**Exercise data**.

(** C3. Degenerate-mode aliasing.  With [IS_INDISTIGUISHABLE] set, after
    every pass k (and so at the end of the loop) each accumulator is the
    result of k + 1 calls of its [update], one per pass 0..k, whose four
    arrays are all made from one field: the signal beam's field, built from
    the signal's vacuum sample of that pass and propagated by the one-field
    propagator.  The idler slots receive the very arrays of the signal
    slots, the far field of [E_out] and of [E_vac]; no idler field, idler
    beam or idler sample enters.  The log of the loop says the same: one field
    built and one propagation per pass, both of the signal. *)
Theorem degenerate_mode_aliasing (cfg : Config) :
  IS_INDISTIGUISHABLE cfg = true ->
  let PP := PP_SLT cfg in
  let vac := fun n =>
    nth n (random_normal (key1 cfg) (N cfg) 2
                         (length (crystal_x PP)) (length (crystal_y PP))) [] in
  let Sf := fun n =>
    crystal_prop_indistuigishable (Pump cfg) (Field (Signal cfg) PP (vac n)) PP in
  let c := fun n =>
    ((2 * MaxX PP) ^ 2
     / (INR (np_size (E_out (Sf n))) * beam_lam (Signal cfg) * R_screen cfg))%R in
  let out := fun n => mscale (c n) (Fourier (E_out (Sf n))) in
  let vak := fun n => mscale (c n) (Fourier (E_vac (Sf n))) in
  let upd := fun (u : AccT -> cmat -> cmat -> cmat -> cmat -> nat -> AccT) g n =>
    u g (out n) (vak n) (out n) (vak n) (N cfg) in
  let upd_pol := fun (u : AccT -> cmat -> cmat -> cmat -> cmat -> nat -> AccT) g n =>
    u g (car2pol (out n)) (car2pol (vak n)) (car2pol (out n)) (car2pol (vak n))
      (N cfg) in
  let after := fun (ns : list nat) (a : Accs) =>
    G1 a = fold_left (upd G1_update) ns G1_mat /\
    Q a = fold_left (upd Q_update) ns Q_mat /\
    G1_pol a = (if DO_POLAR cfg
                then Some (fold_left (upd_pol G1_update) ns G1_mat) else None) /\
    Q_pol a = (if DO_POLAR cfg
               then Some (fold_left (upd_pol Q_update) ns Q_mat) else None) in
  (forall k d, k < N cfg -> after (seq 0 (S k)) (nth k (trajectory cfg) d)) /\
  after (seq 0 (N cfg)) (fst (run_loop cfg)) /\
  snd (run_loop cfg) =
    flat_map (fun n =>
                let t := mkTrial (out n) (vak n) (out n) (vak n) in
                let tp := mkTrial (car2pol (out n)) (car2pol (vak n))
                                  (car2pol (out n)) (car2pol (vak n)) in
                [EvField RSignal n (vac n); EvProp [RSignal] n;
                 EvUpdate NG1 n t (N cfg); EvUpdate NQ n t (N cfg)]
                ++ (if DO_POLAR cfg
                    then [EvUpdate NG1_pol n tp (N cfg); EvUpdate NQ_pol n tp (N cfg)]
                    else []))
             (seq 0 (N cfg)) /\
  Forall degenerate_event (snd (run_loop cfg)).
Proof.
  intros Hflag PP vac Sf c out vak upd upd_pol after.
  assert (Ht : forall n,
             (if IS_INDISTIGUISHABLE cfg then fields_indist cfg n else fields_dist cfg n)
             = mkTrial (out n) (vak n) (out n) (vak n)).
  { intros n. rewrite Hflag. reflexivity. }
  assert (Hafter : forall ns, after ns (fst (run_trials cfg ns (init_accs cfg, [])))).
  { intros ns. exact (run_trials_components cfg _ ns Ht). }
  assert (Hlog : snd (run_loop cfg) =
                 flat_map (fun n => EvField RSignal n (nth n (vac_rnd_sig cfg) [])
                                    :: EvProp [RSignal] n
                                    :: update_events cfg n (fields_indist cfg n))
                          (seq 0 (N cfg))).
  { unfold run_loop. rewrite run_trials_log. cbn [snd app].
    apply flat_map_ext. intros n. apply degenerate_trial_events, Hflag. }
  split; [|split; [|split]].
  - intros k d Hk. rewrite (trajectory_nth cfg k d Hk). apply Hafter.
  - apply Hafter.
  - rewrite Hlog. reflexivity.
  - rewrite Hlog. apply Forall_flat_map, Forall_forall. intros n _.
    constructor; [reflexivity|]. constructor; [reflexivity|].
    apply degenerate_update_events.
Qed.
(** A list of strings that all start with ['@']. *)
Definition mentions (v : value) : Prop :=
  ∃ l : list string, v = VList (VStr <$> l) ∧ Forall (λ s, startswith_at s = true) l.

(** A value that [store] turns into one that [json] encodes, under the
    key [k]: a JSON value, a [datetime] under a key that ends in
    [_timestamp] or [_datetime], or a UUID. *)
Definition storable (k : string) (v : value) : Prop :=
  match v with
  | VDatetime _ => endswith k "_timestamp" = true ∨ endswith k "_datetime" = true
  | VUUID _ => True
  | _ => json_encodable v = true
  end.

Section FurtherVocabulary.
Context `{env : Env}.

(** What [update] leaves in [custom_pyfunceble_config]: the flattened
    dictionary when the field held a non-empty one, an empty dictionary
    otherwise. *)
Definition normal_config (v : value) : value :=
  match v with
  | VDict (kv :: d) => VDict (flatten (kv :: d))
  | _ => VDict []
  end.

(** What [update] leaves in a datetime field: the parsed instant of a
    non-empty string that parses, the epoch otherwise. *)
Definition normal_datetime (epoch_dt : datetime) (v : value) : datetime :=
  match v with
  | VStr s => if String.eqb s "" then epoch_dt
              else default epoch_dt (fromisoformat_str s)
  | _ => epoch_dt
  end.

End FurtherVocabulary.

(** * Properties *)

(** ** The exception monad *)

Lemma bind_Ok {A B} (m : result A) (f : A → result B) (b : B) :
  m ≫= f = Ok b ↔ ∃ a, m = Ok a ∧ f a = Ok b.
Proof.
  destruct m as [a|e]; simpl; split.
  - intros H. exists a. done.
  - intros (a' & [= ->] & H). done.
  - intros [=].
  - intros (a' & [=] & _).
Qed.

Lemma Ok_inj {A} (a b : A) : Ok a = Ok b → a = b.
Proof. by intros [= ->]. Qed.

Lemma field_of_Ok (k : string) (r : result content) (x : option value) :
  field_of k r = Ok x ↔ ∃ c, r = Ok c ∧ c !! k = x.
Proof.
  unfold field_of. rewrite bind_Ok. split.
  - intros (c & -> & [= <-]). eauto.
  - intros (c & -> & <-). eauto.
Qed.

Lemma raised_Some {A} (r : result A) (e : exn) : raised r = Some e ↔ r = Raise e.
Proof. destruct r; simpl; split; congruence. Qed.

Lemma bind_Raise {A B} (m : result A) (f : A → result B) (e : exn) :
  m = Raise e → m ≫= f = Raise e.
Proof. intros ->. done. Qed.

(** Splits a hypothesis [x ← m; k = Ok b] into [m = Ok a] and [k a = Ok b]. *)
Ltac bind_inv H :=
  let a := fresh "c" in
  let Ha := fresh "Hstep" in
  apply bind_Ok in H; destruct H as (a & Ha & H).

(** ** Which fields a step writes *)

Lemma writes_for_each body l :
  (∀ index, index ∈ l → writes [index] (body index)) →
  writes l (for_each body l).
Proof.
  induction l as [|index l IH]; intros Hbody c c' H k Hk; simpl in H.
  - by injection H as <-.
  - bind_inv H.
    rewrite (IH (λ i Hi, Hbody i (list_elem_of_further _ _ _ Hi)) _ _ H k)
      by (intros Hin; apply Hk; by right).
    apply (Hbody index (list_elem_of_here _ _) _ _ Hstep).
    rewrite list_elem_of_singleton. intros ->. apply Hk. by left.
Qed.

(** A loop whose body returns the record unchanged outside [index] keeps
    the field [k] when [k] is not in the list. *)
Lemma for_each_other body l c c' k :
  (∀ index, writes [index] (body index)) →
  for_each body l c = Ok c' → k ∉ l → c' !! k = c !! k.
Proof. intros Hbody H Hk. eapply writes_for_each; eauto. Qed.

(** When [index] occurs once in the list, the loop leaves in it what its
    own iteration put there. *)
Lemma for_each_at body l c c' index :
  (∀ i, writes [i] (body i)) →
  NoDup l → index ∈ l →
  for_each body l c = Ok c' →
  ∃ c0 c1, c0 !! index = c !! index ∧ body index c0 = Ok c1 ∧ c' !! index = c1 !! index.
Proof.
  intros Hbody. revert c.
  induction l as [|i l IH]; intros c Hnd Hin H; [by apply elem_of_nil in Hin|].
  simpl in H. bind_inv H. apply NoDup_cons in Hnd as [Hni Hnd].
  apply elem_of_cons in Hin as [->|Hin].
  - exists c, c0. split_and!; [done..|].
    by apply (for_each_other body l c0 c' i).
  - destruct (IH c0 Hnd Hin H) as (d0 & d1 & Hd0 & Hd & Hd1).
    exists d0, d1. split_and!; [|done..].
    rewrite Hd0. apply (Hbody i _ _ Hstep).
    rewrite list_elem_of_singleton. intros ->. done.
Qed.

(** Closes a decidable goal on concrete field names by evaluation. *)
Ltac by_decide := apply (bool_decide_unpack _); vm_compute; exact I.

(** Proves that a concrete list of field names has no duplicates. *)
Ltac by_NoDup := repeat (apply NoDup_cons_2; [by_decide|]); apply NoDup_nil_2.

Section Properties.
Context `{env : Env}.

Lemma writes_coerce_bool index : writes [index] (coerce_bool index).
Proof.
  intros c c' H k Hk. rewrite list_elem_of_singleton in Hk.
  unfold coerce_bool in H. destruct (c !! index) as [v|]; [|by injection H as <-].
  destruct (negb (isinstance_bool v)); [|by injection H as <-].
  bind_inv H. injection H as <-. by rewrite lookup_insert_ne.
Qed.

Lemma writes_coerce_float index : writes [index] (coerce_float index).
Proof.
  intros c c' H k Hk. rewrite list_elem_of_singleton in Hk.
  unfold coerce_float in H. destruct (c !! index) as [v|]; [|by injection H as <-].
  destruct (negb (isinstance_float v)); [|by injection H as <-].
  bind_inv H. injection H as <-. by rewrite lookup_insert_ne.
Qed.

Lemma writes_convert_timestamp epoch_dt index :
  writes [index] (convert_timestamp epoch_dt index).
Proof.
  intros c c' H k Hk. rewrite list_elem_of_singleton in Hk.
  unfold convert_timestamp in H. destruct (c !! index) as [v|]; [|by injection H as <-].
  destruct (negb (isinstance_datetime v)); [|by injection H as <-].
  destruct (utcfromtimestamp v) as [t|[]]; try discriminate;
    injection H as <-; by rewrite lookup_insert_ne.
Qed.

Lemma writes_convert_datetime epoch_dt index :
  writes [index] (convert_datetime epoch_dt index).
Proof.
  intros c c' H k Hk. rewrite list_elem_of_singleton in Hk.
  unfold convert_datetime in H. destruct (c !! index) as [v|]; [|by injection H as <-].
  destruct (truthy v && negb (isinstance_datetime v)).
  - destruct (fromisoformat v) as [t|[]]; try discriminate;
      injection H as <-; by rewrite lookup_insert_ne.
  - injection H as <-; by rewrite lookup_insert_ne.
Qed.

Lemma writes_convert_uuid index : writes [index] (convert_uuid index).
Proof.
  intros c c' H k Hk. rewrite list_elem_of_singleton in Hk.
  unfold convert_uuid in H. destruct (c !! index) as [v|]; [|by injection H as <-].
  destruct (truthy v && negb (isinstance_UUID v)).
  - bind_inv H. injection H as <-. by rewrite lookup_insert_ne.
  - injection H as <-; by rewrite lookup_insert_ne.
Qed.

Lemma writes_update_ping : writes ["ping"] update_ping.
Proof.
  intros c c' H k Hk. rewrite list_elem_of_singleton in Hk.
  unfold update_ping in H. destruct (c !! "ping") as [v|]; [|by injection H as <-].
  bind_inv H. bind_inv H. injection H as <-. by rewrite lookup_insert_ne.
Qed.

Lemma update_raw_link_other c k :
  k ≠ "raw_link" → update_raw_link c !! k = c !! k.
Proof.
  intros Hk. unfold update_raw_link. destruct (c !! "raw_link") as [v|]; [|done].
  destruct (isinstance_str v && negb (truthy v)); [|done]. by rewrite lookup_insert_ne.
Qed.

Lemma update_custom_config_other c k :
  k ≠ "custom_pyfunceble_config" → update_custom_config c !! k = c !! k.
Proof.
  intros Hk. unfold update_custom_config.
  destruct (c !! "custom_pyfunceble_config") as [v|]; [|done].
  destruct (truthy v); [destruct v|]; by rewrite lookup_insert_ne.
Qed.

Lemma update_custom_config_again_other c k :
  k ≠ "custom_pyfunceble_config" → update_custom_config_again c !! k = c !! k.
Proof.
  intros Hk. unfold update_custom_config_again.
  destruct (c !! "custom_pyfunceble_config") as [v|]; [|done].
  destruct (truthy v && negb (isinstance_dict v)); [|done]. by rewrite lookup_insert_ne.
Qed.

Lemma update_container_name_Ok c c' :
  update_container_name c = Ok c' →
  ∃ name, c !! "name" = Some (VStr name) ∧
          c' = <["platform_container_name" := VStr (container_name name)]> c.
Proof.
  unfold update_container_name. intros H.
  destruct (c !! "name") as [[]|]; try discriminate. injection H as <-. eauto.
Qed.

Lemma update_name_kept c1 c2 c3 c4 c5 c6 epoch :
  for_each coerce_bool ["currently_under_test"; "ping_enabled"]
      (update_custom_config_again (update_custom_config (update_raw_link c1))) = Ok c2 →
  for_each coerce_float float_indexes c2 = Ok c3 →
  for_each (convert_timestamp epoch) timestamp_indexes c3 = Ok c4 →
  for_each (convert_datetime epoch) datetime_indexes c4 = Ok c5 →
  for_each convert_uuid uuid_indexes c5 = Ok c6 →
  ∀ k, k ∉ (["raw_link"; "custom_pyfunceble_config"; "currently_under_test"; "ping_enabled"]
         ++ float_indexes ++ timestamp_indexes ++ datetime_indexes ++ uuid_indexes)%list →
  c6 !! k = c1 !! k.
Proof.
  intros H2 H3 H4 H5 H6 k Hk.
  rewrite !not_elem_of_app in Hk. destruct Hk as (Hk1 & Hk2 & Hk3 & Hk4 & Hk5).
  rewrite !not_elem_of_cons in Hk1. destruct Hk1 as (? & ? & ? & ? & _).
  rewrite (for_each_other _ _ _ _ k writes_convert_uuid H6 Hk5).
  rewrite (for_each_other _ _ _ _ k (writes_convert_datetime epoch) H5 Hk4).
  rewrite (for_each_other _ _ _ _ k (writes_convert_timestamp epoch) H4 Hk3).
  rewrite (for_each_other _ _ _ _ k writes_coerce_float H3 Hk2).
  rewrite (for_each_other _ _ _ _ k writes_coerce_bool H2)
    by (rewrite !not_elem_of_cons; split_and!; [done..|apply not_elem_of_nil]).
  rewrite update_custom_config_again_other, update_custom_config_other,
    update_raw_link_other by done.
  done.
Qed.

Lemma update_Ok_trace c c' : update c = Ok c' → update_trace c c'.
Proof.
  unfold update. intros H.
  apply bind_Ok in H as (files & Hfiles & H).
  apply bind_Ok in H as (c1 & H1 & H).
  apply bind_Ok in H as (c2 & H2 & H).
  apply bind_Ok in H as (c3 & H3 & H).
  apply bind_Ok in H as (epoch & He & H).
  apply bind_Ok in H as (c4 & H4 & H).
  apply bind_Ok in H as (c5 & H5 & H).
  apply bind_Ok in H as (c6 & H6 & H).
  assert (c6 !! "name" = Some (VStr GIT_BASE_NAME)) as Hname.
  { rewrite (update_name_kept _ _ _ _ _ _ _ H2 H3 H4 H5 H6) by by_decide.
    rewrite (writes_update_ping _ _ H1) by by_decide.
    apply lookup_insert_eq. }
  apply update_container_name_Ok in H as (name & Hn & ->).
  rewrite lookup_insert_ne in Hn by done. rewrite Hname in Hn. injection Hn as <-.
  by econstructor; eauto.
Qed.

Create HintDb writes.

#[local] Hint Resolve writes_coerce_bool writes_coerce_float writes_convert_timestamp
  writes_convert_datetime writes_convert_uuid : writes.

**Task goal**. For this exercise, output exactly the lines above from the line with "u g (car2pol" to the line with "(seq 0 (N cfg)) /\", counting both, and leave out the rest.

**Answer**.
    u g (car2pol (out n)) (car2pol (vak n)) (car2pol (out n)) (car2pol (vak n))
      (N cfg) in
  let after := fun (ns : list nat) (a : Accs) =>
    G1 a = fold_left (upd G1_update) ns G1_mat /\
    Q a = fold_left (upd Q_update) ns Q_mat /\
    G1_pol a = (if DO_POLAR cfg
                then Some (fold_left (upd_pol G1_update) ns G1_mat) else None) /\
    Q_pol a = (if DO_POLAR cfg
               then Some (fold_left (upd_pol Q_update) ns Q_mat) else None) in
  (forall k d, k < N cfg -> after (seq 0 (S k)) (nth k (trajectory cfg) d)) /\
  after (seq 0 (N cfg)) (fst (run_loop cfg)) /\
  snd (run_loop cfg) =
    flat_map (fun n =>
                let t := mkTrial (out n) (vak n) (out n) (vak n) in
                let tp := mkTrial (car2pol (out n)) (car2pol (vak n))
                                  (car2pol (out n)) (car2pol (vak n)) in
                [EvField RSignal n (vac n); EvProp [RSignal] n;
                 EvUpdate NG1 n t (N cfg); EvUpdate NQ n t (N cfg)]
                ++ (if DO_POLAR cfg
                    then [EvUpdate NG1_pol n tp (N cfg); EvUpdate NQ_pol n tp (N cfg)]
                    else []))
             (seq 0 (N cfg)) /\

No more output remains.